Fig. 5: STING activation promotes M1 polarization of macrophages in DW healing.

A Differential immune cell infiltration patterns between normal and diabetic tissue microenvironments were performed using GEO microarrays. B Wound leukocytes were isolated for flow cytometry and scatter plots, as well as those gated on wound total leukocytes (CD45), are shown.

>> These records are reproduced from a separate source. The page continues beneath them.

(** * RepoLogic: the embedding store ([tools/embedder.py]) and the [/ask] route

    A shallow embedding of [EmbeddingStore] (index build, existence check,
    similarity search, selection-based retrieval) and of the [/ask] handler of
    [app.py], with the properties of the retrieval core stated over it.

    Conventions.
    - Python exceptions are the [Raised] constructor of [outcome]; a
      [try/except Exception] is [try_except].
    - The storage directory is a finite map from file names to file contents.
      Writes are modelled as succeeding; a file whose content cannot be read
      back ([Garbage]) makes the reader raise.
    - Embedding components stand for float32 values and are modelled as
      integers: the properties below concern counts, order and identity of
      results, not rounding.
    - The remote embedding model and the FAISS library are outside the
      repository.  The model is a pair of section variables that may raise;
      [IndexFlatL2] is modelled by its documented behaviour. *)

From Stdlib Require Import ZArith List Lia Ascii DecimalString.
From stdpp Require Import gmap strings list fin_maps sorting.

Open Scope Z_scope.

(** ** Exceptions *)

Record exn := Exn { exn_class : string; exn_msg : string }.

Inductive outcome (A : Type) : Type :=
| Returned (a : A)
| Raised (e : exn).
Arguments Returned {A} a.
Arguments Raised {A} e.

Definition obind {A B} (m : outcome A) (f : A -> outcome B) : outcome B :=
  match m with
  | Returned a => f a
  | Raised e => Raised e
  end.

Notation "x ←! m ; k" := (obind m (fun x => k))
  (at level 100, m at next level, right associativity,
   format "x  ←!  m ;  '/' k").

(** [try: body except Exception: handler] *)
Definition try_except {A} (body : outcome A) (handler : exn -> outcome A) : outcome A :=
  match body with
  | Returned a => Returned a
  | Raised e => handler e
  end.

Definition AssertionError := Exn "AssertionError" "".
Definition ValueError (msg : string) := Exn "ValueError" msg.
Definition IndexError := Exn "IndexError" "list index out of range".
Definition UnpicklingError := Exn "UnpicklingError" "".
Definition RuntimeError (msg : string) := Exn "RuntimeError" msg.

(** ** Chunks *)

(** Modelled from the spec: the [LineNumberChunk] class of [tools/chunker.py]
    (not among the source files); the Segment of the data model, with the
    fields the embedder and the routes read. *)
Record LineNumberChunk := {
  chunk_id : string;
  file_path : string;
  start_line : Z;
  end_line : Z;
  content : string;
  language : string;
}.

(** ** Python list indexing *)

Definition len {A} (l : list A) : Z := Z.of_nat (length l).

(** [l[i]]: a negative index counts from the end, anything outside
    [-len l, len l) raises [IndexError]. *)
Definition py_getitem {A} (l : list A) (i : Z) : outcome A :=
  let j := if i <? 0 then len l + i else i in
  if j <? 0 then Raised IndexError
  else match l !! Z.to_nat j with
       | Some x => Returned x
       | None => Raised IndexError
       end.

(** [l[i:j]] for [0 <= i <= j]. *)
Definition py_slice {A} (l : list A) (i j : nat) : list A :=
  take (j - i)%nat (drop i l).

(** ** Vectors and the FAISS flat L2 index *)

Definition vec := list Z.

(** A distance reported by a search: a squared L2 distance, or the filler
    FAISS reports for a missing neighbour (the largest float32). *)
Inductive distance :=
| Dist (d : Z)
| FltMax.

Definition dist_leb (a b : distance) : bool :=
  match a, b with
  | Dist x, Dist y => x <=? y
  | _, FltMax => true
  | FltMax, Dist _ => false
  end.

Fixpoint l2 (x y : vec) : Z :=
  match x, y with
  | a :: x', b :: y' => (a - b) * (a - b) + l2 x' y'
  | _, _ => 0
  end.

(** [faiss.IndexFlatL2(d)] after [add]: the dimension and the stored rows. *)
Record IndexFlatL2 := {
  index_d : nat;
  index_xb : list vec;
}.

Definition ntotal (index : IndexFlatL2) : nat := length (index_xb index).

(** Stable insertion by ascending distance: among equal distances the row
    added first stays first. *)
Fixpoint insert_hit (h : Z * Z) (hits : list (Z * Z)) : list (Z * Z) :=
  match hits with
  | [] => [h]
  | h' :: rest => if h.1 <=? h'.1 then h :: hits else h' :: insert_hit h rest
  end.

Fixpoint sort_hits (hits : list (Z * Z)) : list (Z * Z) :=
  match hits with
  | [] => []
  | h :: rest => insert_hit h (sort_hits rest)
  end.

(** Rows paired with their labels [start, start+1, ...]. *)
Fixpoint label_rows (q : vec) (start : Z) (xb : list vec) : list (Z * Z) :=
  match xb with
  | [] => []
  | x :: rest => (l2 q x, start) :: label_rows q (start + 1) rest
  end.

(** [index.search(x, k)] for a single query row: [k] pairs, the nearest
    first; when the index holds fewer than [k] rows the tail is filled with
    label [-1].  The Python wrapper asserts the dimension and [k > 0]. *)
Definition index_search (index : IndexFlatL2) (q : vec) (k : Z)
  : outcome (list (distance * Z)) :=
  if negb (length q =? index_d index)%nat then Raised AssertionError
  else if negb (0 <? k) then Raised AssertionError
  else
    let hits := take (Z.to_nat k) (sort_hits (label_rows q 0 (index_xb index))) in
    let found := map (fun h : Z * Z => (Dist h.1, h.2)) hits in
    Returned (found ++ replicate (Z.to_nat k - length found)%nat (FltMax, -1)).

(** ** NumPy arrays of embeddings *)

(** The result of [np.array(rows, dtype='float32')]: [shape_1 = None] is the
    one-dimensional empty array [np.array([])]. *)
Record ndarray := {
  shape_0 : nat;
  shape_1 : option nat;
  rows : list vec;
}.

Definition ndarray_size (a : ndarray) : nat :=
  match shape_1 a with
  | Some d => (shape_0 a * d)%nat
  | None => shape_0 a
  end.

(** Rows of unequal length cannot form an array: [ValueError]. *)
Definition np_array (rs : list vec) : outcome ndarray :=
  match rs with
  | [] => Returned {| shape_0 := 0; shape_1 := None; rows := [] |}
  | r :: _ =>
      if forallb (fun r' => (length r' =? length r)%nat) rs
      then Returned {| shape_0 := length rs; shape_1 := Some (length r); rows := rs |}
      else Raised (ValueError "inhomogeneous shape")
  end.

(** ** The storage directory *)

Record IndexInfo := {
  total_chunks : nat;
  dimension : nat;
  info_repo_id : string;
}.

Inductive file :=
| FaissFile (index : IndexFlatL2)
| ChunksPickle (chunks : list LineNumberChunk)
| InfoPickle (info : IndexInfo)
| Garbage.

Abbreviation Storage := (gmap string file).

Definition index_path (repo_id : string) : string := repo_id +:+ ".faiss".
Definition chunks_path (repo_id : string) : string := repo_id +:+ "_chunks.pkl".
Definition info_path (repo_id : string) : string := repo_id +:+ "_info.pkl".

(** [Path.exists()] *)
Definition path_exists (fs : Storage) (p : string) : bool := bool_decide (is_Some (fs !! p)).

Definition read_index (fs : Storage) (p : string) : outcome IndexFlatL2 :=
  match fs !! p with
  | Some (FaissFile index) => Returned index
  | _ => Raised (RuntimeError "could not read index")
  end.

Definition pickle_load_chunks (fs : Storage) (p : string) : outcome (list LineNumberChunk) :=
  match fs !! p with
  | Some (ChunksPickle chunks) => Returned chunks
  | _ => Raised UnpicklingError
  end.

Definition pickle_load_info (fs : Storage) (p : string) : outcome IndexInfo :=
  match fs !! p with
  | Some (InfoPickle info) => Returned info
  | _ => Raised UnpicklingError
  end.

(** ** EmbeddingStore *)

Definition nl : string := String (Ascii.ascii_of_nat 10) EmptyString.

(** [f"File: {chunk.file_path}\nLanguage: {chunk.language}\n\n{chunk.content}"] *)
Definition enriched_text (chunk : LineNumberChunk) : string :=
  "File: " +:+ file_path chunk +:+ nl +:+ "Language: " +:+ language chunk +:+ nl +:+ nl +:+ content chunk.

Definition batch_size : nat := 100.

(** [range(0, n, batch_size)] *)
Definition batch_starts (n : nat) : list nat :=
  map (fun j => (j * batch_size)%nat) (seq 0 ((n + batch_size - 1) / batch_size)).

Section EmbeddingStore.

(** The remote embedding model.  [embed_documents n batch] is its answer to
    the [n]-th request of a build (so the same texts may succeed in one
    request and fail in another); [embed_query] serves one request per
    search. *)
Variable embed_documents : nat -> list string -> outcome (list vec).
Variable embed_query : string -> outcome vec.

(** The loop of [embed_chunks]: one request per batch, the vectors
    appended in order; an exception of the model is logged and raised
    again. *)
Fixpoint embed_batches (texts : list string) (starts : list nat) (embeddings : list vec)
  : outcome (list vec) :=
  match starts with
  | [] => Returned embeddings
  | i :: starts' =>
      let batch := py_slice texts i (i + batch_size) in
      batch_embeddings ←! try_except (embed_documents (i / batch_size) batch)
                                     (fun e => Raised e);
      embed_batches texts starts' (embeddings ++ batch_embeddings)
  end.

Definition embed_chunks (chunks : list LineNumberChunk) : outcome ndarray :=
  match chunks with
  | [] => np_array []
  | _ =>
      let texts_to_embed := map enriched_text chunks in
      embeddings ←! embed_batches texts_to_embed (batch_starts (length texts_to_embed)) [];
      np_array embeddings
  end.

(** The body of the [try] of [create_index]: the answer and the storage
    the body leaves (also when it raises).  The three writes are taken to
    succeed: a write that raises, and the partly written directory it would
    leave, are not modelled; the general statements about a successful build
    take its success as a hypothesis. *)
Definition create_index_body (fs : Storage) (repo_id : string) (chunks : list LineNumberChunk)
  : outcome bool * Storage :=
  match embed_chunks chunks with
  | Raised e => (Raised e, fs)
  | Returned embeddings =>
      if (ndarray_size embeddings =? 0)%nat then (Returned false, fs)
      else
        match shape_1 embeddings with
        | None => (Raised IndexError, fs)
        | Some dimension =>
            let index := {| index_d := dimension; index_xb := rows embeddings |} in
            let fs1 := <[index_path repo_id := FaissFile index]> fs in
            let fs2 := <[chunks_path repo_id := ChunksPickle chunks]> fs1 in
            let fs3 := <[info_path repo_id :=
                           InfoPickle {| total_chunks := length chunks;
                                         dimension := dimension;
                                         info_repo_id := repo_id |}]> fs2 in
            (Returned true, fs3)
        end
  end.

Definition create_index (fs : Storage) (repo_id : string) (chunks : list LineNumberChunk)
  : bool * Storage :=
  match chunks with
  | [] => (false, fs)
  | _ =>
      match create_index_body fs repo_id chunks with
      | (Returned ok, fs') => (ok, fs')
      | (Raised _, fs') => (false, fs')
      end
  end.

Definition has_index (fs : Storage) (repo_id : string) : bool :=
  path_exists fs (index_path repo_id) && path_exists fs (chunks_path repo_id).

(** The loop that pairs the labels of a search with the stored chunks. *)
Fixpoint collect_results (chunks : list LineNumberChunk) (hits : list (distance * Z))
    (results : list (LineNumberChunk * distance))
  : outcome (list (LineNumberChunk * distance)) :=
  match hits with
  | [] => Returned results
  | (dist, idx) :: hits' =>
      if idx <? len chunks then
        chunk ←! py_getitem chunks idx;
        collect_results chunks hits' (results ++ [(chunk, dist)])
      else collect_results chunks hits' results
  end.

(** The body of the [try] of [search_similar]. *)
Definition search_similar_body (fs : Storage) (repo_id query : string) (k : Z)
  : outcome (list (LineNumberChunk * distance)) :=
  index ←! read_index fs (index_path repo_id);
  chunks ←! pickle_load_chunks fs (chunks_path repo_id);
  query_embedding ←! embed_query query;
  hits ←! index_search index query_embedding (Z.min k (len chunks));
  collect_results chunks hits [].

Definition search_similar (fs : Storage) (repo_id query : string) (k : Z)
  : outcome (list (LineNumberChunk * distance)) :=
  if negb (has_index fs repo_id) then Returned []
  else try_except (search_similar_body fs repo_id query k) (fun _ => Returned []).

Definition get_index_stats (fs : Storage) (repo_id : string) : outcome (option IndexInfo) :=
  if negb (has_index fs repo_id) then Returned None
  else if path_exists fs (info_path repo_id)
       then info ←! pickle_load_info fs (info_path repo_id); Returned (Some info)
       else Returned None.

End EmbeddingStore.

(** ** The chunk store *)

Abbreviation ChunkDB := (gmap string (list LineNumberChunk)).

Fixpoint insert_by_start (c : LineNumberChunk) (l : list LineNumberChunk) : list LineNumberChunk :=
  match l with
  | [] => [c]
  | c' :: rest => if start_line c <? start_line c' then c :: l else c' :: insert_by_start c rest
  end.

Definition sort_by_start (l : list LineNumberChunk) : list LineNumberChunk :=
  foldr insert_by_start [] l.

Definition overlaps (path : string) (start_l end_l : Z) (c : LineNumberChunk) : bool :=
  bool_decide (file_path c = path) && (start_line c <=? end_l) && (end_line c >=? start_l).

(** Modelled from the spec: [ChunkStore.get_chunks_by_lines] of
    [tools/chunker.py] (not among the source files).  Every segment of that
    file whose line interval meets the queried one, by ascending start line;
    the empty list, and no error, for a repository without segments. *)
Definition get_chunks_by_lines (db : ChunkDB) (repo_id path : string) (start_l end_l : Z)
  : list LineNumberChunk :=
  match db !! repo_id with
  | Some chunks => sort_by_start (filter (fun c => Is_true (overlaps path start_l end_l c)) chunks)
  | None => []
  end.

C Percentage of CD45⁺ cells in total wound homogenate in NDW and DW. D Percentage of CD11b⁺ cells in total wound leukocytes (CD45 ⁺ cells) in NDW and DW. E Percentage of CD86⁺ cells in total wound macrophages (CD45 ⁺ CD11b⁺ cells) in NDW and DW. Data were represented as mean ± SD from at least 3 independent experiments (n = 3 patients per group and experiment). F Wound lysates (at days 7 after trauma) of all groups (indicated at the top of each lane) were examined for iNOS and Arg-1 using western blot analysis. Blots are quantified using bar graphs. G Wound mRNA (at days 7 after trauma) levels were examined using RT-qPCR. For all bar graphs, data were represented as mean ± SD (n = 5). *P < 0.05, **P < 0.01 and ***P < 0.001, NDW vs DW (in C–E), WT vs DM, DM vs DM + DMXAA, DM vs DM + C176 (in F–G).